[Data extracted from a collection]
┄┄┄┄┄┄
(* ===== verification/NvramPort.v ===== *)
(** What nvram.c requires of the port it is linked with, and the two ports of the
    repository: shared/nvram/nvram_rw.c (the boot loader; every value in a block of its
    own) and arch/mips/brcm-boards/bcm947xx/nvram_linux.c (the kernel; the values in one
    buffer that only grows). *)

From S2P Require Import Prelude CString.
From Stdlib Require Import ZArith Lia Bool List.
From stdpp Require Import base numbers list gmap.

#[local] Open Scope Z_scope.

Definition NVRAM_SPACE := 0x8000.

(** * The port *)

(** [nvram_realloc s t name value] is [_nvram_realloc(t, name, value)]; a free of a
    tuple that is not allocated is [None]. *)
Class Port (S : Type) := {
  t_name : S -> Z -> bytes;
  t_value : S -> Z -> bytes;
  live : S -> gset Z;
  port_wf : S -> Prop;
  nvram_realloc : S -> option Z -> bytes -> bytes -> option Z * S;
  nvram_free_tuple : S -> option Z -> option S
}.

(** The tuples of [s] other than [u] are the same in [s']. *)
Definition others_same {S} `{Port S} (s s' : S) (P : Z -> Prop) : Prop :=
  forall x, x ∈ live s -> P x -> t_name s' x = t_name s x /\ t_value s' x = t_value s x.

Class PortLaws (S : Type) `{Port S} := {
  realloc_some s t name value u s' :
    port_wf s -> is_cstr name -> is_cstr value ->
    (forall x, t = Some x -> x ∈ live s /\ t_name s x = name) ->
    nvram_realloc s t name value = (Some u, s') ->
    port_wf s' /\ t_name s' u = name /\ t_value s' u = value /\
    others_same s s' (fun x => x <> u) /\
    ((t = Some u /\ live s' = live s) \/ ((u ∉ live s) /\ live s' = {[u]} ∪ live s));
  realloc_none s t name value s' :
    port_wf s -> is_cstr name -> is_cstr value ->
    (forall x, t = Some x -> x ∈ live s /\ t_name s x = name) ->
    nvram_realloc s t name value = (None, s') ->
    port_wf s' /\ live s' = live s /\ others_same s s' (fun _ => True);
  free_some s x :
    port_wf s -> x ∈ live s ->
    exists s', nvram_free_tuple s (Some x) = Some s' /\ port_wf s' /\
      live s' = live s ∖ {[x]} /\ others_same s s' (fun y => y <> x);
  free_null s :
    port_wf s -> live s = ∅ ->
    exists s', nvram_free_tuple s None = Some s' /\ port_wf s' /\ live s' = ∅
}.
┄┄┄┄┄┄
Print exactly the line containing "exists s', nvram_free_tuple s None" and every line after it through the end of the records above, and nothing else.

__Answer for this exercise__
    exists s', nvram_free_tuple s None = Some s' /\ port_wf s' /\ live s' = ∅
}.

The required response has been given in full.